The data types returned by the `get_df` function are basic types and no automatic type conversion is attempted.

```python
>>> df.info()

RangeIndex: 2 entries, 0 to 1
Data columns (total 5 columns):
# Column Non-Null Count Dtype
--- ------ -------------- -----
0 bonus_points 1 non-null float64
1 player_id 2 non-null object
2 last_play 2 non-null object
3 rating 2 non-null float64
4 play_time 2 non-null object
dtypes: float64(2), object(3)
memory usage: 208.0+ bytes
```

The `dtype` parameter of the `get_df` function allows specifying the desired data types.

```python
>>> df = get_df(
... table="players",
... keys=keys(player_id=["player_two", "player_four"]),
... dtype={
... "bonus_points": "Int8",
... "last_play": "datetime64[ns, UTC]",
... "play_time": "timedelta64[ns]" # See note below.
... }
... )
>>> df.info()

RangeIndex: 2 entries, 0 to 1
Data columns (total 5 columns):
# Column Non-Null Count Dtype
--- ------ -------------- -----
0 bonus_points 1 non-null Int8
1 player_id 2 non-null object
2 last_play 2 non-null datetime64[ns, UTC]
3 rating 2 non-null float64
4 play_time 2 non-null timedelta64[ns]
dtypes: Int8(1), datetime64[ns, UTC](1), float64(1), object(1), timedelta64[ns](1)
memory usage: 196.0+ bytes
```

**Note**: Due to a known bug in pandas versions < 1.5, timedelta strings cannot be converted back to Timedelta type via this parameter (ref. https://github.com/pandas-dev/pandas/issues/38509).
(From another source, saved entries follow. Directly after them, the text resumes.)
(** Recording an event is an append, or an [OSError] after an append that may
    have happened. *)
Lemma record_inv ty p c w r w' :
  record ty p c w = (r, w') →
  quiet w w'
  ∧ match inbox_fault ty with
    | None => r = inr tt
              ∧ w'.(aw_queue).(q_events) = w.(aw_queue).(q_events) ++ [mkEvent ty p c]
    | Some written =>
        r = inl OSError
        ∧ w'.(aw_queue).(q_events)
          = w.(aw_queue).(q_events) ++ if written then [mkEvent ty p c] else []
    end.
Proof.
  unfold record. destruct (inbox_fault ty) as [[]|]; intros [= <- <-]; (split; [done|]);
    split; try done. cbn. by rewrite app_nil_r.
Qed.

Lemma suppress_inv {B} (d : B) m w r w' :
  suppress_os d m w = (r, w') →
  (∃ b, r = inr b ∧ m w = (inr b, w'))
  ∨ (r = inr d ∧ m w = (inl OSError, w'))
  ∨ ∃ e, r = inl e ∧ e ≠ OSError ∧ m w = (inl e, w').
Proof.
  intros [(b & -> & H)|(e & w1 & H & Hh)]%try_inv; [eauto|].
  destruct (decide (e = OSError)) as [->|]; injection Hh as <- <-; eauto 10.
Qed.

Lemma gate_error_inv {B} (m : M ApWorld B) w r w' :
  as_gate_error m w = (r, w') →
  (∃ b, r = inr b ∧ m w = (inr b, w'))
  ∨ ∃ e, m w = (inl e, w') ∧ r = inl (if decide (e = OSError) then ApproveGateError else e).
Proof.
  intros [(b & -> & H)|(e & w1 & H & Hh)]%try_inv; [eauto|]. injection Hh as <- <-. eauto.
Qed.

(** *** Promotion *)

Lemma read_draft_inv draft plan expected w r w' :
  read_draft draft plan expected w = (r, w') →
  w' = w
  ∧ match r with
    | inl e => e = OSError ∨ e = ApproveGateError
    | inr None => w.(aw_files) !! draft = None
    | inr (Some (text, old)) =>
        w.(aw_files) !! draft = Some text ∧ w.(aw_files) !! plan = old
        ∧ expected = Some (compute_plan_draft_fingerprint text)
    end.
Proof.
  unfold read_draft. unfold mbind at 1, M_bind at 1, gets.
  destruct (aw_files w !! draft) as [d|] eqn:Hd; cbn [is_Some_b negb];
    [|by intros [= <- <-]].
  destruct expected as [fp|]; [|intros [= <- <-]; auto].
  destruct (is_plan_draft_fingerprint fp); cbn [negb]; [|intros [= <- <-]; auto].
  unfold mbind, M_bind. destruct (read_file draft w) as [[e|text] w1] eqn:E1;
    apply read_file_inv in E1 as [-> E1].
  { intros [= <- <-]. split; [done|]. destruct E1 as [[= ->]|(t & [=] & _)]. by left. }
  destruct E1 as [[=]|(t & [= ->] & E1)].
  destruct (String.eqb_spec (compute_plan_draft_fingerprint t) fp) as [<-|]; cbn [negb];
    [|intros [= <- <-]; auto].
  destruct (aw_files w !! plan) as [o|] eqn:Hp; cbn [is_Some_b];
    [|intros [= <- <-]; split_and!; congruence].
  destruct (read_file plan w) as [[e|old] w2] eqn:E2; apply read_file_inv in E2 as [-> E2].
  { intros [= <- <-]. split; [done|]. destruct E2 as [[= ->]|(t2 & [=] & _)]. by left. }
  destruct E2 as [[=]|(t2 & [= ->] & E2)]. intros [= <- <-]. split; [done|].
  split_and!; congruence.
Qed.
If using pandas < 1.5, use the pandas.to_timedelta function instead:

```python
>>> df.play_time = pd.to_timedelta(df.play_time)
>>> df.info()

RangeIndex: 2 entries, 0 to 1
Data columns (total 5 columns):
# Column Non-Null Count Dtype
--- ------ -------------- -----
0 bonus_points 1 non-null Int8
1 player_id 2 non-null object
2 last_play 2 non-null datetime64[ns, UTC]
3 rating 2 non-null float64
4 play_time 2 non-null timedelta64[ns]
dtypes: Int8(1), datetime64[ns, UTC](1), float64(1), object(1), timedelta64[ns](1)
memory usage: 196.0+ bytes
```

Omitting the `keys` parameter performs a scan of the table and returns all the items.

```python
>>> df = get_df(table="players")
>>> print(df)

bonus_points player_id last_play rating play_time
0 4.0 player_three 2021-01-21 10:22:43 2.5 1 days 14:01:19
1 NaN player_four 2021-01-22 13:51:12 4.8 0 days 03:45:49
2 3.0 player_one 2021-01-18 22:47:23 4.3 2 days 17:41:55
3 1.0 player_two 2021-01-19 19:07:54 3.8 0 days 22:07:34
```

## License

Released under the terms of the [MIT License](LICENSE).